The most interesting thing about Schreiber’s interview was Lazarus pushing him on still being an indie publication and forcing him to describe how after Pitchfork is now easier to find (for me, yes – they didn’t used to be the first hit on Google, it took a little searching to remember the URL, back in the day) and more mainstream, how are they different than Rolling Stone or other magazines. He basically says, our reviewers have better opinions and cover more obscure stuff (the latter definitely true, for good or ill). When she asks him to name music he’s finding that’s interesting now he blanks. This is truly odd. He’s a music critic. This is the point where his inner monologue should sort through the various albums from the past 10 weeks and settles on the three that stick out the most, gibbering about sharing the wrong one he loved the second most. I think he names one. So maybe he’s out of the reviewing game, and maybe pushing him when he’s the corporate head isn’t kind, except he says he isn’t the corporate head. Also, he leans back and forth from the mic so we can’t hear him sometimes. Come on, man! This can’t be your first interview.

She clearly came to the Rollins interview with child-like wonder. She mentions she grew up in DC, and went to ska shows in the late 80’s and early 90’s. In that scene, in DC, Rollins was a god. I grew up in Utah going to ska and punk shows in the early 90’s and Rollins was a god. In Utah.

But he’s an impressive guy. Over the interview I was tempted to draw circles – ‘scared of Mom and Dad’ and draw a line over to ‘works hard all his life to win approval from others instead’. Either way I admire the crud out of him. In high school I read a piece he wrote in Details magazine called “Iron and the Soul” where he talks about how weightlifting helped give him self-respect and identity. In the interview it comes out he was in a military prep high school, so the story about Mr. P pinning a kid against the wall makes more sense. Anyway. The essay meant a lot to me at the time. I may still have it upstairs in my Binder of Crap I Stare at Nostalgically along with my seventh grade class picture and emails with deep thoughts.

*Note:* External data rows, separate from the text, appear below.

(** [(float)x] *)
Lemma to_single_rounded (x : float64) (E : Z) :
  number64 x -> E <= -1074 ->
  rounded32 E (scaled_at E x) (F64.to_single x).
Proof.
  intros Hx HE. destruct f32_format as [Hp Hm].
  destruct x as [s | | | s m e]; try (by destruct Hx).
  - by apply (exact_rounded _ _ Hp).
  - pose proof (number64_exponent _ _ _ Hx).
    unfold F64.to_single. rewrite scaled_at_finite.
    apply normalize_rounded; [done | done | lia |].
    unfold SpecFloat.emin, F32.prec, F32.emax. lia.
Qed.

Lemma to_single_snap (x : float64) (E : Z) (sb : bool) (mB : positive) (eB : Z) :
  number64 x -> E <= -1074 ->
  bounded F32.prec F32.emax mB eB = true ->
  4 * Z.abs (scaled_at E x - scaled_at E (S754_finite sb mB eB)) < 2 ^ (eB - E) ->
  number32 (F64.to_single x)
  /\ scaled_at E (F64.to_single x) = scaled_at E (S754_finite sb mB eB).
Proof.
  intros Hx HE Hb Hnear. destruct f32_format as [Hp Hm].
  assert (SpecFloat.emin F32.prec F32.emax = -149) as Hemin by reflexivity.
  destruct x as [s | | | s m e]; try (by destruct Hx).
  - exfalso. rewrite scaled_at_zero in Hnear.
    pose proof (bounded_magnitude F32.prec F32.emax Hp Hm mB eB E
                  ltac:(lia) Hb) as Hmag.
    rewrite scaled_at_finite, cond_Zopp_mul in Hnear.
    destruct sb; unfold cond_Zopp in Hnear; lia.
  - pose proof (number64_exponent _ _ _ Hx).
    unfold F64.to_single. rewrite scaled_at_finite in Hnear.
    apply normalize_snap; [done | done | lia | lia | done | done].
Qed.

(** [(double)z] is [z]. *)
Lemma of_int_number (z E : Z) :
  Z.abs z < 2 ^ 53 -> E <= -52 ->
  number64 (F64.of_int z) /\ scaled_at E (F64.of_int z) = z * 2 ^ (- E).
Proof.
  intros Hz HE. destruct (Z.eq_dec z 0) as [-> | Hnz].
  { by rewrite of_int_zero. }
  destruct (of_int_finite z Hnz Hz) as (m & e & -> & He & Hm & Hb).
  split; [done|]. rewrite scaled_at_finite.
  assert (cond_Zopp (z <? 0) (Z.pos m) = z * 2 ^ (- e)) as ->.
  { rewrite Hm. unfold cond_Zopp. destruct (Z.ltb_spec z 0); lia. }
  rewrite <- Z.mul_assoc, <- Z.pow_add_r by lia. do 2 f_equal. lia.
Qed.

Lemma one_number (E : Z) :
  E <= -52 -> number64 F64.one /\ scaled_at E F64.one = 2 ^ (- E).
Proof.
  intros HE. rewrite f64_one. split; [done|].
  rewrite scaled_at_finite. unfold cond_Zopp.
  change (Z.pos 4503599627370496) with (2 ^ 52).
  rewrite <- Z.pow_add_r by lia. f_equal. lia.
Qed.

End Binary64Rounded.

(** ** The mean of two samples in the subnormal range *)

Section MidpointSmall.

Local Abbreviation F := 16777215%positive.
Local Abbreviation FD := 9007198717870080%positive.
Local Abbreviation number64 := (number F64.prec F64.emax).
Local Abbreviation number32 := (number F32.prec F32.emax).
(** The part of the entry gate that holds: a stop distance [d <= 0] (zero,
    or negative through a negative multiplier) never leads to an entry,
    given a positive price and a non-negative risk fraction. *)
Lemma nonpositive_stop_no_entry v p E b a :
  0 < Engine.price b -> 0 <= Engine.risk_per_trade p ->
  Engine.atr b = Some a -> a * Engine.atr_multiplier p <= 0 ->
  Engine.next v p E [] b = inr (None, []).
Proof.
  intros Hp Hr Ha Hd.
  destruct (Qeq_dec (a * Engine.atr_multiplier p) 0) as [H0|H0].
  - unfold Engine.next.
    destruct (_ <? _); [reflexivity|]. destruct (Engine.ma b); [|reflexivity].
    unfold Engine.flat_entry. rewrite Ha. cbn [option_map].
    apply Qeq_bool_iff in H0. rewrite H0. reflexivity.
  - destruct (flat_next_trunc v p E b a Hp Ha H0) as (o & Hn & Hnone & _).
    rewrite Hn. rewrite Hnone; [reflexivity|].
    set (d := a * Engine.atr_multiplier p) in *.
    assert (Hdn : d < 0) by (destruct (Qlt_le_dec d 0); [assumption|];
                             exfalso; apply H0; lra).
    assert (Hinv : / d < 0).
    { pose proof (Qmult_inv_r d H0). nra. }
    pose proof (Qtrunc_ge1_iff (E * Engine.risk_per_trade p / d)) as Ix.
    pose proof (Qtrunc_ge1_iff (E * (95 # 100) / Engine.price b)) as Iy.
    pose proof (Qfloor_ge1 (E * Engine.risk_per_trade p / d)) as Fx.
    pose proof (Qfloor_ge1 (E * (95 # 100) / Engine.price b)) as Fy.
    assert (Hpinv : 0 < / Engine.price b) by (apply Qinv_lt_0_compat; exact Hp).
    destruct (Qlt_le_dec E 0) as [HE|HE].
    + assert (E * (95 # 100) / Engine.price b < 1).
      { unfold Qdiv. nra. }
      assert (Ty : (Qtrunc (E * (95 # 100) / Engine.price b) < 1)%Z).
      { destruct (Z.lt_ge_cases (Qtrunc (E * (95 # 100) / Engine.price b)) 1)
          as [|G]; [assumption|].
        apply Iy, Fy in G. lra. }
      lia.
    + assert (E * Engine.risk_per_trade p / d < 1).
      { unfold Qdiv. assert (0 <= E * Engine.risk_per_trade p) by nra. nra. }
      assert (Tx : (Qtrunc (E * Engine.risk_per_trade p / d) < 1)%Z).
      { destruct (Z.lt_ge_cases (Qtrunc (E * Engine.risk_per_trade p / d)) 1)
          as [|G]; [assumption|].
        apply Ix, Fx in G. lra. }
      lia.
Qed.

(** C3 *)
(** C3 (failing input): [RiskManagedStrategy] with [n_atr = 300] on the
    205-bar ramp.  At the 205th bar the warm-up guard passes and the trend
    filter is defined, but the ATR is still NaN; the safety gate
    [if stop_distance == 0] lets the NaN through and
    [int(risk_amount / stop_distance)] raises [ValueError] instead of
    skipping the entry, whatever the ADX value. *)
Theorem nan_atr_entry_raises adx_value :
  Engine.atr (Engine.view_at Scenarios.long_atr_params Scenarios.ramp 204 adx_value)
    = None /\
  Engine.ma (Engine.view_at Scenarios.long_atr_params Scenarios.ramp 204 adx_value)
    <> None /\
  Engine.next Engine.RiskManaged Scenarios.long_atr_params 10000000 []
    (Engine.view_at Scenarios.long_atr_params Scenarios.ramp 204 adx_value)
    = inl Engine.ValueError.
Proof. split; [|split]; vm_compute; [reflexivity | discriminate | reflexivity]. Qed.
(** The preview exists when the generator does not repeat itself within the
    draws the loops can make. *)
Lemma buildMergePreview_total generateTableId fuel draws existingTables importedTables :
  (length existingTables + length importedTables ≤ fuel)%nat →
  NoDup (generateTableId <$> seq draws (length importedTables * fuel)) →
  is_Some (buildMergePreview generateTableId fuel draws existingTables importedTables).
Proof.
  intros Hfuel Hnodup. rewrite buildMergePreview_unfold.
  destruct (mergeAll_total generateTableId fuel (initialState existingTables draws)
              importedTables) as [st ->]; [|done|by eexists].
  pose proof (initialState_size existingTables draws). lia.
Qed.

(** ** Well-formed tables *)

Lemma normalForm_wellFormedTable t : normalForm t → wellFormedTable t.
Proof.
  intros (Hid & Hblank & Hinv & Hfin & Hcreated). split_and!; try done.
  - intros Heq. rewrite Heq in Hid. simpl in Hid. lia.
  - intros Heq. apply Hblank. by rewrite Heq.
Qed.

Lemma wellFormedTable_normalForm t : wellFormedTable t → ¬ blank (bossName t) → normalForm t.
Proof.
  intros (Hid & _ & Hinv & Hfin & Hcreated) Hblank. split_and!; try done.
  destruct (id t); [done|simpl; lia].
Qed.

(** ** The preview of a collection merged into itself *)

Lemma buildMergePreview_self generateTableId fuel draws (L : list BossTable) :
  Forall tableInvariant L → NoDup (bossName <$> L) →
  buildMergePreview generateTableId fuel draws L L =
    Some {| mergedTables := L; conflicts := []; defaultChoices := ∅ |}.
Proof.
  intros Hinv Hnames. rewrite buildMergePreview_unfold, mergeAll_self; [done..|].
  simpl. apply Forall_forall. intros t Ht. split; [done|].
  rewrite Forall_forall in Hinv. by apply Hinv.
Qed.
(** X6. With no order to count (none within the bounds, or only cancelled
    ones or ones without a status), every figure is 0. *)
Theorem statistics_of_no_order :
  forall a b d,
    (forall o, In o (orders d) -> in_statistics a b o = false) ->
    get_order_statistics numeric numeric_div numeric_of_integer a b d
    = {| Statistics.total_orders := 0;
         Statistics.total_revenue := 0;
         Statistics.avg_order_value := numeric_of_integer 0;
         Statistics.pending_orders := 0;
         Statistics.paid_orders := 0;
         Statistics.shipping_orders := 0 |}.
Proof.
  intros a b d H. unfold get_order_statistics.
  assert (E : filter (in_statistics a b) (orders d) = []).
  { induction (orders d) as [|o rows IH]; [reflexivity|].
    cbn [filter]. rewrite (H o) by (left; reflexivity).
    apply IH. intros x Hx. apply H. right. exact Hx. }
  rewrite E. reflexivity.
Qed.

End StatisticsProperties.

(** X2 at work: the order of the customer, placed at instant 1, in the
    statistics of the instants 0 to 10. *)
Lemma statistics_after_order_placed_witness :
  let before := get_order_statistics Z Z.div (fun z => z) (Some 0) (Some 10) shop in
  let after :=
    get_order_statistics Z Z.div (fun z => z) (Some 0) (Some 10)
      shop_with_order in
  exists t f,
    Some 24000 = Some t /\ Some 3000 = Some f
    /\ Statistics.total_orders after = Statistics.total_orders before + 1
    /\ Statistics.total_revenue after
       = Statistics.total_revenue before + (t + f)
    /\ Statistics.pending_orders after = Statistics.pending_orders before + 1
    /\ Statistics.paid_orders after = Statistics.paid_orders before
    /\ Statistics.shipping_orders after = Statistics.shipping_orders before.
Proof.
  apply (statistics_after_order_placed Z Z.div (fun z => z)
           (engine 1 "order-1") (Some "customer-1") (Some "12 Main Road") None
           (Some 24000) (Some 3000) two_teas None None shop
           (order_placed (engine 1 "order-1")) shop_with_order 0 10).
  - exact shop_with_order_placed.
  - reflexivity.
  - simpl. lia.
Defined.

(** X3 at work: the order of the customer is paid. *)
Lemma statistics_after_payment_verified_witness :
  let before :=
    get_order_statistics Z Z.div (fun z => z) (Some 0) (Some 10)
      shop_with_order in
  let after :=
    get_order_statistics Z Z.div (fun z => z) (Some 0) (Some 10)
      shop_with_paid_order in
  Statistics.total_orders after = Statistics.total_orders before
  /\ Statistics.total_revenue after = Statistics.total_revenue before
  /\ Statistics.pending_orders after = Statistics.pending_orders before - 1
  /\ Statistics.paid_orders after = Statistics.paid_orders before + 1
  /\ Statistics.shipping_orders after = Statistics.shipping_orders before.
Proof.
  apply (statistics_after_payment_verified Z Z.div (fun z => z)
           (engine 2 "") "order-1" (Some "TX-0001") (Some 27000)
           (Some "slip-1.png") shop_with_order
           (payment_verified (Some "order-1")) shop_with_paid_order
           first_order (Some 0) (Some 10)).
  - exact (reachable_schema_ok _ reachable_shop_with_order).
  - exact first_order_in_shop.
  - reflexivity.
  - reflexivity.
  - reflexivity.
  - exact shop_with_paid_order_verified.
  - reflexivity.
Defined.

(** X4 at work: the pending order of the customer is cancelled. *)
Lemma statistics_after_order_cancelled_witness :
  let d' :=
    snd (updateOrderStatus (engine 6 "") "order-1" cancelled empty_store
           shop_with_order) in
  let before :=
    get_order_statistics Z Z.div (fun z => z) (Some 0) (Some 10)
      shop_with_order in
  let after :=
    get_order_statistics Z Z.div (fun z => z) (Some 0) (Some 10) d' in
  exists t f,
    Orders.total_price first_order = Some t
    /\ Orders.shipping_fee first_order = Some f
    /\ Statistics.total_orders after = Statistics.total_orders before - 1
    /\ Statistics.total_revenue after
       = Statistics.total_revenue before - (t + f)
    /\ Statistics.pending_orders after
       = Statistics.pending_orders before
         - (if String.eqb "pending" "pending" then 1 else 0)
    /\ Statistics.paid_orders after
       = Statistics.paid_orders before
         - (if String.eqb "pending" "paid" then 1 else 0)
    /\ Statistics.shipping_orders after
       = Statistics.shipping_orders before
         - (if String.eqb "pending" "shipping" then 1 else 0).
Proof.
  cbv zeta.
  destruct (updateOrderStatus (engine 6 "") "order-1" cancelled empty_store
              shop_with_order) as [[p s'] d'] eqn:E.
  apply (statistics_after_order_cancelled Z Z.div (fun z => z)
           (engine 6 "") "order-1" empty_store shop_with_order p s' d'
           first_order "pending" (Some 0) (Some 10)).
  - exact (reachable_schema_ok _ reachable_shop_with_order).
  - exact first_order_in_shop.
  - reflexivity.
  - reflexivity.
  - reflexivity.
  - exact E.
Defined.
(** The document as first saved: [posting], attempted at [t]. *)
Definition posting (t : Z) (p : Post.t) : Post.t :=
  Post.set_lastAttempt t (Post.set_status "posting" p).

(** The dispatches among the events: the ids that [publishPost] was
    entered with, in order. *)
Definition dispatch_of (e : Event) : option string :=
  match e with
  | Console (Publishing id _) => Some id
  | _ => None
  end.

Definition dispatched (evs : list Event) : list string := omap dispatch_of evs.

(** The publisher calls among the events: platform and post id. *)
Definition publish_calls (evs : list Event) : list (string * string) :=
  omap (fun e => match e with
                 | PublishCall platform id => Some (platform, id)
                 | _ => None
                 end) evs.

(** [hay] contains [needle]. *)
Definition mentions (needle hay : string) : Prop :=
  exists pre suf, hay = pre +:+ needle +:+ suf.

(** What the post state machine can see of a world: the clock and the
    Post and User collections, not the attempt log nor the console. *)
Definition core (w : World) : Z * gmap string Post.t * gmap string User.t :=
  (now w, posts w, users w).

(** The same outside, with a store that accepts every [log.save()]. *)
Definition with_sound_logger (env : Env) : Env :=
  mkEnv (publisher env) (post_save_error env) (fun _ _ => None)
        (find_due env) (query_error env) (elapsed env).

(** Two computations agree when, from worlds with the same core, they
    complete alike and reach worlds with the same core. *)
Definition agree {A} (m1 m2 : M A) : Prop :=
  forall w1 w2, core w1 = core w2 ->
    fst (m1 w1) = fst (m2 w2) /\ core (snd (m1 w1)) = core (snd (m2 w2)).
Lemma stmt_nodes_layout stmt :
  is_stmt stmt -> forall n, In n (nodes_of stmt) -> statement_layout n.
Proof.
  intros [name e He | e He] n Hn; simpl in Hn.
  - destruct Hn as [<- | Hn].
    + split; simpl; [discriminate |]. intros _. eauto.
    + rewrite app_nil_r in Hn. now apply (expr_nodes_layout e).
  - destruct Hn as [<- | Hn].
    + split; simpl; [auto | discriminate].
    + rewrite app_nil_r in Hn. now apply (expr_nodes_layout e).
Qed.

Lemma program_nodes_layout prog :
  is_program prog -> forall n, In n (nodes_of prog) -> statement_layout n.
Proof.
  induction 1 as [| stmt rest Hs Hr IH]; intros n Hn; simpl in Hn.
  - destruct Hn as [<- | []]. split; simpl; discriminate.
  - destruct Hn as [<- | Hn]; [split; simpl; discriminate |].
    rewrite app_nil_r in Hn. apply in_app_or in Hn as [Hn | Hn]; auto.
    now apply (stmt_nodes_layout stmt).
Qed.

(** C5, as stated, fails: the [print] node built for [print(x);] has the
    expression as its payload and no child, and the [assign] node built
    for [s = x;] has ["="] as its payload and two children. *)
Lemma C5_counterexample :
  (exists n,
      parse [tok PRINT; tok LPAREN; ident "x"; tok RPAREN; tok SEMICOLON]
      = Return (Statements [PNode n; Statements []]) /\
      opcode n = "print" /\ value n = Var "x" /\ kids n = [] /\
      ~ (value n = PNone /\ length (kids n) = 1%nat)) /\
  (exists n,
      parse [ident "s"; tok EQ; ident "x"; tok SEMICOLON]
      = Return (Statements [PNode n; Statements []]) /\
      opcode n = "assign" /\ value n = PStr "=" /\
      kids n = [PStr "s"; Var "x"] /\
      ~ (value n = PStr "s" /\ length (kids n) = 1%nat)).
Proof.
  split.
  - exists (mkNode "print" (Var "x") []).
    repeat split; try reflexivity. intros [H _]. discriminate H.
  - exists (mkNode "assign" (PStr "=") [PStr "s"; Var "x"]).
    repeat split; try reflexivity. intros [H _]. discriminate H.
Qed.

(** C5, amended. [p_stmt_print] builds a node whose payload is the
    printed expression and which has no child; [p_stmt_assign] builds a
    node whose payload is ["="] and whose two children are the target
    name and the value expression.  On a scanned token stream every
    [print] and [assign] node of the tree that [parse] returns has that
    layout, and the tree is a chain of such statements. *)
Theorem C5_statement_node_layout :
  (forall p,
      p_stmt_print p = PNode (mkNode "print" (sub p 3) []) /\
      p_stmt_assign p = PNode (mkNode "assign" (PStr "=") [sub p 1; sub p 3])) /\
  (forall ts tree,
      Forall scanned ts ->
      parse ts = Return tree ->
      (tree = PNone \/ is_program tree) /\
      forall n, In n (nodes_of tree) -> statement_layout n) /\
  (forall s x,
      parse [ident s; tok EQ; ident x; tok SEMICOLON]
      = Return (Statements
                  [PNode (mkNode "assign" (PStr "=") [PStr s; Var x]);
                   Statements []]) /\
      parse [tok PRINT; tok LPAREN; ident x; tok RPAREN; tok SEMICOLON]
      = Return (Statements
                  [PNode (mkNode "print" (Var x) []); Statements []])).
Proof.
  split; [intros p; split; reflexivity |].
  split; [| intros s x; split; reflexivity].
  intros ts tree Hts Hparse.
  destruct (parse_result ts Hts) as [(v & Hv & Hprog) | [Hnone | (t & _ & Ht)]].
  - rewrite Hparse in Hv. injection Hv as <-.
    split; [now right |]. now apply program_nodes_layout.
  - rewrite Hparse in Hnone. injection Hnone as ->.
    split; [now left |]. intros n [].
  - rewrite Hparse in Ht. discriminate Ht.
Qed.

The thing about a piece like the Details article is, it’s obviously written for kids who have self-esteem issues. There’s no other reason someone who likes to work out would write it the way he did. This is a thing I really admire about Rollins. Besides his work ethic, he accepts that he’s a leader. He uses his power for good. He spends a lot of the Lazarus interview being self-deprecating about his success, but after a while it seems like he genuinely only lives to work. The work is the thing. When Lazarus presses him about joy, if it’s worth it, he hits on the best part of interview describing talking to fans after the show.

So that’s a job well done for Lazarus – I don’t come away from the interview with Rollins thinking, gee, Lazarus is a great lady, I come away thinking, Rollins, what a cool guy. So I admire Lazarus for that. I want to keep listening.

(PS If you haven’t, listen to her interview with Jon Stewart. She sets herself apart by being armed to the teeth with research but also some insight into some of his staff).